* Task goal:
Print all records exactly, leaving nothing out.

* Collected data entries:
++++

(** What a persisted boundary hands to the resume that follows it. *)
Lemma persist_resume state pending completed ints interrupted bar par step ch w w' id cmd :
  persist_checkpoint env g rc state pending completed ints interrupted bar par step ch w
    = (w', Ok id) →
  pending ≠ [] →
  (∀ a, a ∈ pending → act_task_id a = "" ∨ act_task_id a ∉ act_task_id <$> completed) →
  ck_get_writes ops (w_store w)
    (mkConfig thread (Some (fmt_checkpoint_id (env_nonce env) (w_seq w))) (cg_namespace g)) = Ok [] →
  ∃ c, load_checkpoint ops g (w_store w') thread Latest = Ok c ∧
    id = Some (cp_checkpoint_id c) ∧ cp_parent_checkpoint_id c = par ∧
    cp_interrupts c = ints ∧
    (interrupted ≠ [] → interrupted_nodes c pending = interrupted) ∧
    resume_point ops g (w_store w') thread c cmd =
      Ok (mkResumePoint state pending (resume_values c pending (cmd_resume cmd)) bar id).
Proof.
  unfold persist_checkpoint. rewrite Hck, Hth. intros H Hne Hdis Hfresh.
  unfold mbind at 1 in H. unfold build_loop_checkpoint, next_checkpoint_id, next_seq, mbind, mret in H.
  match type of H with put_with_ledger _ _ ?c0 ?w0 = _ => set (c := c0) in H; set (w1 := w0) in H end.
  apply put_with_ledger_Ok in H as (-> & Hget & recorded & Hrec & Hsub); [|done].
  exists c. split_and!; try done.
  - unfold load_checkpoint. cbn in Hget. rewrite Hget. done.
  - intros Hi. unfold interrupted_nodes. cbn [c cp_metadata]. rewrite get_interrupted_nodes.
    destruct interrupted as [|n l]; [done|].
    assert (Hs : omap as_str (Str <$> (n :: l)) = n :: l) by apply omap_as_str.
    unfold and_then, json_strings, as_array. rewrite Hs. done.
  - erewrite resume_point_pending; [|done|done|exact Hrec|].
    + cbn [c cp_state cp_barrier_arrivals]. by rewrite barriers_roundtrip.
    + intros a x Ha [Hx|Hx]%elem_of_app; destruct (Hdis a Ha) as [|Hn]; [by left| |by left|].
      all: right; intros E; apply Hn; rewrite E; apply completion_writes_ids; auto.
Qed.
End Persist.

(** ** Boundaries of a synchronous run *)

Section Sync.
Context {State Update C : Type} (g : CompiledGraph State Update C) (env : Env) (rc : RunCtx).

Lemma background_idle n (w : World C) :
  background_for g n (@async_default State) w = (w, async_default).
Proof. unfold background_for. destruct (cg_checkpointer g); [by destruct n|done]. Qed.

Lemma emits_unit evs (w : World C) : emits g evs w = ((emits g evs w).1, tt).
Proof. by unfold emits. Qed.

(** What a committed synchronous boundary did: it routed, persisted the result
    and went on with it. *)
Lemma commit_boundary_sync ls active sr st visits visited rm ch cm w w' ls' :
  cg_durability g = DurSync → ls_async ls = async_default →
  commit_boundary env g rc ls active sr st visits visited rm ch cm w = (w', Continue ls') →
  ∃ evs next bar id w1,
    route_completed g active (sr_goto_map sr) st (ls_barriers ls) = (bar, evs, Ok next) ∧
    persist_checkpoint env g rc st next active [] [] bar (ls_parent ls) (S (ls_steps ls)) cm
      (emits g evs w).1 = (w1, Ok id) ∧
    w_store w' = w_store w1 ∧
    ls' = mkLoop st next (S (ls_steps ls)) visits visited rm bar
            (match id with Some i => Some i | None => ls_parent ls end)
            (match id with Some i => Some i | None => ls_last ls end) ch async_default.
Proof.
  intros Hd Haw H. unfold commit_boundary in H. rewrite Haw, Hd in H.
  destruct (route_completed _ _ _ _ _) as [[bar evs] routed] eqn:Er.
  unfold mbind at 1 in H. rewrite emits_unit in H. destruct routed as [next|e].
  2:{ unfold mbind in H. destruct (fail_and_return _ _ _ _ _ _). cbn in H. by inv_ok. }
  unfold mbind at 1 in H. rewrite background_idle in H. cbn [take_failure async_default aw_live] in H.
  exists evs, next, bar. set (w0 := (emits g evs w).1) in *.
  assert (Hdr : (if bool_decide (next = []) then drain g async_default else mret (async_default, Ok tt)) w0
                = (w0, (@async_default State, Ok tt))).
  { destruct (bool_decide _); [|done]. unfold drain, mbind. by rewrite background_idle. }
  unfold mbind at 1 in H. rewrite Hdr in H. cbn [fst snd] in H.
  unfold mbind at 1 in H. destruct (persist_checkpoint _ _ _ _ _ _ _ _ _ _ _ _ w0) as [w1 [id|e]] eqn:Ep.
  2:{ unfold mbind in H. destruct (fail_and_return _ _ _ _ _ _). cbn in H. by inv_ok. }
  exists id, w1. unfold mbind, emit in H. rewrite emits_unit in H.
  destruct (emits_keeps g [StepCompleted (S (ls_steps ls))] w1) as [Hst _].
  cbn [mret] in H. injection H as <- <-. split_and!; done.
Qed.

(** What an interrupted run did before it returned. *)
Lemma finish_interrupt_Ok steps aw active sr st bar par cm ch v w w' e :
  aw_queue aw = [] →
  finish_interrupt env g rc steps aw active sr st bar par cm ch v w = (w', Ok e) →
  ∃ done dg bar' evs succ id w1,
    partition_completed active (sr_goto_map sr) (sr_completed sr) = (done, dg) ∧
    route_completed g done dg st bar = (bar', evs, Ok succ) ∧
    persist_checkpoint env g rc st
      (succ ++ interrupt_pending active (sr_completed sr) (sr_interrupts sr)) done
      (sr_interrupts sr).*2 (omap (λ p, act_node <$> active !! p.1) (sr_interrupts sr)) bar' par
      steps cm (emits g evs w).1 = (w1, Ok id) ∧
    w_store w' = w_store w1 ∧ ge_checkpoint_id e = id ∧ ge_state e = st ∧
    ge_interrupts e = (sr_interrupts sr).*2.
Proof.
  intros Hq H. unfold finish_interrupt in H.
  assert (Hfail : ∀ aw' err w0, (fail_and_return (A := GraphExecution State) g rc steps aw' err w0).2
                                = Err err).
  { intros. unfold fail_and_return, mbind, mret. destruct (drain _ _ _) as [? ?].
    by destruct (fail_run _ _ _ _ _ _). }
  destruct (require_interrupt_durability _ _) as [[]|err].
  2:{ specialize (Hfail aw err w). rewrite H in Hfail. done. }
  destruct (partition_completed _ _ _) as [done dg] eqn:Ep.
  destruct (route_completed _ _ _ _ _) as [[bar' evs] routed] eqn:Er.
  unfold mbind at 1 in H. rewrite emits_unit in H. set (w0 := (emits g evs w).1) in *.
  destruct routed as [succ|err].
  2:{ specialize (Hfail aw err w0). rewrite H in Hfail. done. }
  assert (Hdr : ∃ r, drain g aw w0 = (w0, (async_default, r))).
  { unfold drain, mbind, background_for. rewrite Hq. cbn [length].
    destruct (cg_checkpointer g); cbn; rewrite ?Hq; by eexists. }
  destruct Hdr as [r Hdr]. unfold mbind at 1 in H. rewrite Hdr in H. cbn [fst snd] in H.
  destruct r as [[]|err].
  2:{ specialize (Hfail async_default err w0). rewrite H in Hfail. done. }
  unfold mbind at 1 in H. destruct (persist_checkpoint _ _ _ _ _ _ _ _ _ _ _ _ w0) as [w1 [id|err]] eqn:Epc.
  2:{ specialize (Hfail async_default err w1). rewrite H in Hfail. done. }
  exists done, dg, bar', evs, succ, id, w1. unfold mbind, save_status, mret in H.
  destruct (cg_status_store g); injection H as <- <-; split_and!; done.
Qed.
End Sync.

++++

* Exercise output:
(** What a persisted boundary hands to the resume that follows it. *)
Lemma persist_resume state pending completed ints interrupted bar par step ch w w' id cmd :
  persist_checkpoint env g rc state pending completed ints interrupted bar par step ch w
    = (w', Ok id) →
  pending ≠ [] →
  (∀ a, a ∈ pending → act_task_id a = "" ∨ act_task_id a ∉ act_task_id <$> completed) →
  ck_get_writes ops (w_store w)
    (mkConfig thread (Some (fmt_checkpoint_id (env_nonce env) (w_seq w))) (cg_namespace g)) = Ok [] →
  ∃ c, load_checkpoint ops g (w_store w') thread Latest = Ok c ∧
    id = Some (cp_checkpoint_id c) ∧ cp_parent_checkpoint_id c = par ∧
    cp_interrupts c = ints ∧
    (interrupted ≠ [] → interrupted_nodes c pending = interrupted) ∧
    resume_point ops g (w_store w') thread c cmd =
      Ok (mkResumePoint state pending (resume_values c pending (cmd_resume cmd)) bar id).
Proof.
  unfold persist_checkpoint. rewrite Hck, Hth. intros H Hne Hdis Hfresh.
  unfold mbind at 1 in H. unfold build_loop_checkpoint, next_checkpoint_id, next_seq, mbind, mret in H.
  match type of H with put_with_ledger _ _ ?c0 ?w0 = _ => set (c := c0) in H; set (w1 := w0) in H end.
  apply put_with_ledger_Ok in H as (-> & Hget & recorded & Hrec & Hsub); [|done].
  exists c. split_and!; try done.
  - unfold load_checkpoint. cbn in Hget. rewrite Hget. done.
  - intros Hi. unfold interrupted_nodes. cbn [c cp_metadata]. rewrite get_interrupted_nodes.
    destruct interrupted as [|n l]; [done|].
    assert (Hs : omap as_str (Str <$> (n :: l)) = n :: l) by apply omap_as_str.
    unfold and_then, json_strings, as_array. rewrite Hs. done.
  - erewrite resume_point_pending; [|done|done|exact Hrec|].
    + cbn [c cp_state cp_barrier_arrivals]. by rewrite barriers_roundtrip.
    + intros a x Ha [Hx|Hx]%elem_of_app; destruct (Hdis a Ha) as [|Hn]; [by left| |by left|].
      all: right; intros E; apply Hn; rewrite E; apply completion_writes_ids; auto.
Qed.
End Persist.

(** ** Boundaries of a synchronous run *)

Section Sync.
Context {State Update C : Type} (g : CompiledGraph State Update C) (env : Env) (rc : RunCtx).

Lemma background_idle n (w : World C) :
  background_for g n (@async_default State) w = (w, async_default).
Proof. unfold background_for. destruct (cg_checkpointer g); [by destruct n|done]. Qed.

Lemma emits_unit evs (w : World C) : emits g evs w = ((emits g evs w).1, tt).
Proof. by unfold emits. Qed.

(** What a committed synchronous boundary did: it routed, persisted the result
    and went on with it. *)
Lemma commit_boundary_sync ls active sr st visits visited rm ch cm w w' ls' :
  cg_durability g = DurSync → ls_async ls = async_default →
  commit_boundary env g rc ls active sr st visits visited rm ch cm w = (w', Continue ls') →
  ∃ evs next bar id w1,
    route_completed g active (sr_goto_map sr) st (ls_barriers ls) = (bar, evs, Ok next) ∧
    persist_checkpoint env g rc st next active [] [] bar (ls_parent ls) (S (ls_steps ls)) cm
      (emits g evs w).1 = (w1, Ok id) ∧
    w_store w' = w_store w1 ∧
    ls' = mkLoop st next (S (ls_steps ls)) visits visited rm bar
            (match id with Some i => Some i | None => ls_parent ls end)
            (match id with Some i => Some i | None => ls_last ls end) ch async_default.
Proof.
  intros Hd Haw H. unfold commit_boundary in H. rewrite Haw, Hd in H.
  destruct (route_completed _ _ _ _ _) as [[bar evs] routed] eqn:Er.
  unfold mbind at 1 in H. rewrite emits_unit in H. destruct routed as [next|e].
  2:{ unfold mbind in H. destruct (fail_and_return _ _ _ _ _ _). cbn in H. by inv_ok. }
  unfold mbind at 1 in H. rewrite background_idle in H. cbn [take_failure async_default aw_live] in H.
  exists evs, next, bar. set (w0 := (emits g evs w).1) in *.
  assert (Hdr : (if bool_decide (next = []) then drain g async_default else mret (async_default, Ok tt)) w0
                = (w0, (@async_default State, Ok tt))).
  { destruct (bool_decide _); [|done]. unfold drain, mbind. by rewrite background_idle. }
  unfold mbind at 1 in H. rewrite Hdr in H. cbn [fst snd] in H.
  unfold mbind at 1 in H. destruct (persist_checkpoint _ _ _ _ _ _ _ _ _ _ _ _ w0) as [w1 [id|e]] eqn:Ep.
  2:{ unfold mbind in H. destruct (fail_and_return _ _ _ _ _ _). cbn in H. by inv_ok. }
  exists id, w1. unfold mbind, emit in H. rewrite emits_unit in H.
  destruct (emits_keeps g [StepCompleted (S (ls_steps ls))] w1) as [Hst _].
  cbn [mret] in H. injection H as <- <-. split_and!; done.
Qed.

(** What an interrupted run did before it returned. *)
Lemma finish_interrupt_Ok steps aw active sr st bar par cm ch v w w' e :
  aw_queue aw = [] →
  finish_interrupt env g rc steps aw active sr st bar par cm ch v w = (w', Ok e) →
  ∃ done dg bar' evs succ id w1,
    partition_completed active (sr_goto_map sr) (sr_completed sr) = (done, dg) ∧
    route_completed g done dg st bar = (bar', evs, Ok succ) ∧
    persist_checkpoint env g rc st
      (succ ++ interrupt_pending active (sr_completed sr) (sr_interrupts sr)) done
      (sr_interrupts sr).*2 (omap (λ p, act_node <$> active !! p.1) (sr_interrupts sr)) bar' par
      steps cm (emits g evs w).1 = (w1, Ok id) ∧
    w_store w' = w_store w1 ∧ ge_checkpoint_id e = id ∧ ge_state e = st ∧
    ge_interrupts e = (sr_interrupts sr).*2.
Proof.
  intros Hq H. unfold finish_interrupt in H.
  assert (Hfail : ∀ aw' err w0, (fail_and_return (A := GraphExecution State) g rc steps aw' err w0).2
                                = Err err).
  { intros. unfold fail_and_return, mbind, mret. destruct (drain _ _ _) as [? ?].
    by destruct (fail_run _ _ _ _ _ _). }
  destruct (require_interrupt_durability _ _) as [[]|err].
  2:{ specialize (Hfail aw err w). rewrite H in Hfail. done. }
  destruct (partition_completed _ _ _) as [done dg] eqn:Ep.
  destruct (route_completed _ _ _ _ _) as [[bar' evs] routed] eqn:Er.
  unfold mbind at 1 in H. rewrite emits_unit in H. set (w0 := (emits g evs w).1) in *.
  destruct routed as [succ|err].
  2:{ specialize (Hfail aw err w0). rewrite H in Hfail. done. }
  assert (Hdr : ∃ r, drain g aw w0 = (w0, (async_default, r))).
  { unfold drain, mbind, background_for. rewrite Hq. cbn [length].
    destruct (cg_checkpointer g); cbn; rewrite ?Hq; by eexists. }
  destruct Hdr as [r Hdr]. unfold mbind at 1 in H. rewrite Hdr in H. cbn [fst snd] in H.
  destruct r as [[]|err].
  2:{ specialize (Hfail async_default err w0). rewrite H in Hfail. done. }
  unfold mbind at 1 in H. destruct (persist_checkpoint _ _ _ _ _ _ _ _ _ _ _ _ w0) as [w1 [id|err]] eqn:Epc.
  2:{ specialize (Hfail async_default err w1). rewrite H in Hfail. done. }
  exists done, dg, bar', evs, succ, id, w1. unfold mbind, save_status, mret in H.
  destruct (cg_status_store g); injection H as <- <-; split_and!; done.
Qed.
End Sync.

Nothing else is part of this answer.